评估耳部清洁、局部用药或全身治疗急性外耳道炎的随机对照试验符合要求。我们排除了复杂性急性外耳道炎;继发于中耳炎或慢性化脓性中耳炎的外耳道炎;慢性外耳道炎;真菌性外耳道炎(耳霉菌病);湿疹性外耳道炎;病毒性外耳道炎及外耳道疖肿。
两位作者评估了入选资格和质量。
纳入了19项随机对照试验,共3382名参与者。可进行三项荟萃分析。研究的总体质量较低。含类固醇的局部抗菌药物比安慰剂滴耳液显著更有效:比值比11(95%可信区间2.00至60.57;一项试验)。总体而言,在所审查的各种局部干预措施之间,临床治愈率未发现有临床意义的差异。一个显著的例外是一项高质量试验,该试验表明,在两周和三周时,与抗生素/类固醇滴耳液相比,醋酸在治愈率方面显著较低(分别为比值比0.29(95%可信区间0.13至0.62)和比值比0.25(95%可信区间0.11至0.58))。一项低质量试验比较了喹诺酮类与非喹诺酮类抗生素,未发现临床治愈率有差异。没有试验评估耳部清洁的有效性。只有两项试验评估了仅含类固醇的滴耳液。一项低质量试验表明类固醇与抗生素/类固醇之间无显著差异,但未报告结果的大小或精确度。另一项中等质量试验比较了口服抗组胺药与局部类固醇联合使用与单独使用局部类固醇,发现两组的治愈率都很高且相当(三周时分别为100%(15/15)和94%(14/15))。

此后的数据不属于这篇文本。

(** * UAV swarm controller: control law, PID primitive, agent tick and
      collision pass

    A shallow embedding of [control.h] (namespace [control]) and of
    [simulation.cpp] (namespace [sim]).

    Numbers.  Every [double] of the program is a binary64 value of Rocq's
    primitive floats, with the IEEE-754 operations ([+], [-], [*], [/],
    [sqrt], [<], [<=]) applied one by one in the order the C++ expressions
    evaluate them, rounding to nearest-even after each (no fused
    multiply-add).  Decimal literals denote the nearest binary64 value, as in
    C++.  On a target that evaluates [double] expressions in binary64
    without contraction, the model computes, bit for bit, what the program
    computes.  Only the bound on the magnitude of a clamped force looks
    behind the operations: it reads each binary64 value as the real number
    it stands for and bounds the error of each rounding.

    State.  The C++ functions mutate their arguments through references;
    here each function returns the new values next to its result.

    Threads.  [sim.tick] is one iteration of the body of [UAV::threadFunc];
    the mutex, the worker thread and the 10 ms sleep are not modelled, so
    the development speaks about one agent stepping on its own and about
    one collision pass running on its own. *)

Set Warnings "-inexact-float".
From Stdlib Require Import Reals Lra.
From Stdlib Require Import Floats ZArith Bool Lia.
From stdpp Require Import base list strings.

Local Open Scope float_scope.

(* ================================================================== *)
(** ** namespace control *)
(* ================================================================== *)

Module control.

(** [struct Vec3] *)
Record Vec3 : Type := mkVec3 { x : float; y : float; z : float }.

(** [Vec3::operator+] *)
Definition add (a o : Vec3) : Vec3 :=
  mkVec3 (x a + x o) (y a + y o) (z a + z o).

(** [Vec3::operator-] *)
Definition sub (a o : Vec3) : Vec3 :=
  mkVec3 (x a - x o) (y a - y o) (z a - z o).

(** [Vec3::operator*(double)] *)
Definition scale (a : Vec3) (s : float) : Vec3 :=
  mkVec3 (x a * s) (y a * s) (z a * s).

(** [Vec3::operator/(double)] *)
Definition divide (a : Vec3) (s : float) : Vec3 :=
  mkVec3 (x a / s) (y a / s) (z a / s).

(** [Vec3::dot] *)
Definition dot (a o : Vec3) : float :=
  x a * x o + y a * y o + z a * z o.

(** [Vec3::mag] *)
Definition mag (a : Vec3) : float :=
  sqrt (x a * x a + y a * y a + z a * z a).

(** [Vec3::normalized] *)
Definition normalized (a : Vec3) : Vec3 :=
  let m := mag a in
  if m <? 1e-8 then mkVec3 0 0 0 else divide a m.

(** [distance] *)
Definition distance (a b : Vec3) : float := mag (sub a b).

(** [std::clamp(v, lo, hi)], as the C++ standard specifies its result:
    [lo] if [v < lo], [hi] if [hi < v], otherwise [v]. *)
Definition clamp (v lo hi : float) : float :=
  if v <? lo then lo else if hi <? v then hi else v.

(** [class PIDController]: the seven private members. *)
Record PIDController : Type := mkPID {
  kp : float;
  ki : float;
  kd : float;
  integral : float;
  prev_error : float;
  integral_limit : float;
  output_limit : float
}.

(** The constructor: [integral] and [prev_error] start at [0.0]. *)
Definition PIDController_ctor (kp_ ki_ kd_ integral_limit_ output_limit_ : float)
  : PIDController :=
  mkPID kp_ ki_ kd_ 0 0 integral_limit_ output_limit_.

(** The constructor with all its default arguments. *)
Definition PIDController_default : PIDController :=
  PIDController_ctor 0 0 0 100.0 100.0.

(** [PIDController::setGains] *)
Definition setGains (c : PIDController) (p i d : float) : PIDController :=
  mkPID p i d (integral c) (prev_error c) (integral_limit c) (output_limit c).

(** [PIDController::calculate]: the returned value and the controller
    after the call. *)
Definition calculate (c : PIDController) (error dt : float)
  : float * PIDController :=
  if dt <=? 0 then (0, c)
  else
    let p_term := kp c * error in
    let integral1 := integral c + error * dt in
    let integral2 := clamp integral1 (- integral_limit c) (integral_limit c) in
    let i_term := ki c * integral2 in
    let derivative := (error - prev_error c) / dt in
    let d_term := kd c * derivative in
    let out := p_term + i_term + d_term in
    let out := clamp out (- output_limit c) (output_limit c) in
    (out, mkPID (kp c) (ki c) (kd c) integral2 error
                (integral_limit c) (output_limit c)).

(** [PIDController::reset] *)
Definition reset (c : PIDController) : PIDController :=
  mkPID (kp c) (ki c) (kd c) 0 0 (integral_limit c) (output_limit c).

(** [enum class Phase] *)
Inductive Phase : Type := GroundWait | ClimbToCenter | OnSphere.

Definition Phase_eqb (p q : Phase) : bool :=
  match p, q with
  | GroundWait, GroundWait => true
  | ClimbToCenter, ClimbToCenter => true
  | OnSphere, OnSphere => true
  | _, _ => false
  end.

(** [phaseToString]; its [default] branch is for values outside the
    enumeration, which [Phase] does not have. *)
Definition phaseToString (p : Phase) : string :=
  match p with
  | GroundWait => "GroundWait"
  | ClimbToCenter => "ClimbToCenter"
  | OnSphere => "OnSphere"
  end.

(** [struct ControlConfig] *)
Record ControlConfig : Type := mkControlConfig {
  center : Vec3;
  sphereRadius : float;
  groundWait : float;
  maxForce : float;
  minSpeed : float;
  maxSpeed : float
}.

(** The default member initialisers of [ControlConfig]. *)
Definition ControlConfig_default : ControlConfig :=
  mkControlConfig (mkVec3 0.0 0.0 50.0) 10.0 5.0 20.0 2.0 10.0.

(** [struct ControlState] *)
Record ControlState : Type := mkControlState {
  phase : Phase;
  timeInPhase : float;
  visitedCenter : bool;
  tangentialDir : Vec3
}.

(** The default member initialisers of [ControlState]. *)
Definition ControlState_default : ControlState :=
  mkControlState GroundWait 0.0 false (mkVec3 1 0 0).

(** [struct ControlPIDs] *)
Record ControlPIDs : Type := mkControlPIDs {
  radialPID : PIDController;
  speedPID : PIDController
}.

(** [clampMagnitude] *)
Definition clampMagnitude (v : Vec3) (maxMag : float) : Vec3 :=
  let m := mag v in
  if (m <=? maxMag) || (m <? 1e-8) then v
  else scale v (maxMag / m).

(** *** [computeControlForce], block by block

    The function body is three consecutive blocks after the opening
    [state.timeInPhase += dt]: the [GroundWait] block (which may return
    early), the [ClimbToCenter] arrival block, and the force computation.
    Each block is one definition here. *)

(** [state.timeInPhase += dt;] *)
Definition advanceTime (state : ControlState) (dt : float) : ControlState :=
  mkControlState (phase state) (timeInPhase state + dt)
                 (visitedCenter state) (tangentialDir state).

(** The [if (state.phase == Phase::GroundWait)] block.  [None] is the early
    [return Vec3(0, 0, 0)]; [Some s] is the state with which the function
    goes on. *)
Definition groundWaitBlock (state : ControlState) (cfg : ControlConfig)
  : option ControlState :=
  if Phase_eqb (phase state) GroundWait then
    if groundWait cfg <=? timeInPhase state then
      Some (mkControlState ClimbToCenter 0.0
                           (visitedCenter state) (tangentialDir state))
    else None
  else Some state.

(** The first [if (state.phase == Phase::ClimbToCenter)] block: the
    arrival test. *)
Definition arrivalBlock (pos : Vec3) (state : ControlState)
    (pids : ControlPIDs) (cfg : ControlConfig)
  : ControlState * ControlPIDs :=
  if Phase_eqb (phase state) ClimbToCenter then
    let dCenter := distance pos (center cfg) in
    if dCenter <? 2.0 then
      (mkControlState OnSphere 0.0 true (tangentialDir state),
       mkControlPIDs (reset (radialPID pids)) (reset (speedPID pids)))
    else (state, pids)
  else (state, pids).

(** The rest of the body, from [// Shared geometry] to the end.  The last
    step of both branches is [clampMagnitude(..., cfg.maxForce)]; it is the
    parameter [clampF], so that the force before the clamp can be named. *)
Definition forceBlock (clampF : Vec3 -> float -> Vec3)
    (pos vel : Vec3) (state : ControlState) (pids : ControlPIDs)
    (cfg : ControlConfig) (dt : float)
  : Vec3 * ControlState * ControlPIDs :=
  let toCenter := sub (center cfg) pos in
  let r := mag toCenter in
  let radialDir := normalized toCenter in
  if Phase_eqb (phase state) ClimbToCenter then
    let radialError := r in
    let '(radialAccel, radialPID') := calculate (radialPID pids) radialError dt in
    let force := scale radialDir radialAccel in
    let speed := mag vel in
    let force :=
      if 2.0 <? speed
      then sub force (scale (normalized vel) (0.5 * (speed - 2.0)))
      else force in
    (clampF force (maxForce cfg), state,
     mkControlPIDs radialPID' (speedPID pids))
  else
    let radialError := r - sphereRadius cfg in
    let '(radialOut, radialPID') := calculate (radialPID pids) radialError dt in
    let radialForce := scale radialDir (- radialOut) in
    let worldUp := mkVec3 0 0 1 in
    let tangent :=
      mkVec3 (y radialDir * z worldUp - z radialDir * y worldUp)
             (z radialDir * x worldUp - x radialDir * z worldUp)
             (x radialDir * y worldUp - y radialDir * x worldUp) in
    let tangent := if mag tangent <? 1e-3 then mkVec3 1 0 0 else tangent in
    let tangent := normalized tangent in
    let state := mkControlState (phase state) (timeInPhase state)
                                (visitedCenter state) tangent in
    let speed := mag vel in
    let targetSpeed := 0.5 * (minSpeed cfg + maxSpeed cfg) in
    let speedError := targetSpeed - speed in
    let '(speedOut, speedPID') := calculate (speedPID pids) speedError dt in
    let tangentialForce := scale tangent speedOut in
    let totalForce := add radialForce tangentialForce in
    (clampF totalForce (maxForce cfg), state,
     mkControlPIDs radialPID' speedPID').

评估急性外耳道炎干预措施的高质量试验较少。本系统评价的结果主要基于单个试验计算的比值比,由于样本量小至中等,其中大多数试验的95%可信区间非常宽。由于多种原因,这些结果可能无法完全推广到初级保健;纳入评价的19项试验中只有两项是在初级保健人群中进行的,并且在19项试验中的11项中,耳部清洁是治疗的一部分(这是初级保健中不太可能有的干预措施)。尽管有这些保留意见,但从现有证据中仍可得出一些有意义的结论:与全身治疗不同,单独的局部治疗对非复杂性急性外耳道炎有效。在大多数情况下,局部干预措施的选择似乎对治疗结果没有显著影响。观察到的任何疗效差异通常较小,且在每次随访时并不一致出现。醋酸在第1周时有效且与抗生素/类固醇相当。然而,当治疗需要延长超过此时,其效果较差。此外,与抗生素/类固醇组相比,醋酸组患者症状持续时间长两天。仅含类固醇滴耳液的证据非常有限,目前还不够有力,无法让我们得出结论或提供建议。需要进一步研究。鉴于大多数局部治疗同样有效,在大多数情况下,局部治疗的首选可能由其他因素决定,如耳毒性风险、接触敏感性风险、产生耐药性的风险、可获得性、成本和给药方案。许多局部治疗的愈合速度和疼痛缓解等因素尚未确定,也可能影响这一决定。开了抗生素/类固醇滴耳液的患者预计治疗开始后症状将持续约六天。尽管患者通常接受局部用药治疗7至10天,但显然这会对一些患者治疗不足,而对另一些患者治疗过度。开滴耳液时,指导患者至少使用一周可能更有用。如果他们在第一周后仍有症状,应继续使用滴耳液,直到症状缓解(可能在症状缓解后再使用几天),最长再使用七天。症状持续超过两周的患者应被视为治疗失败,并开始采取替代治疗措施。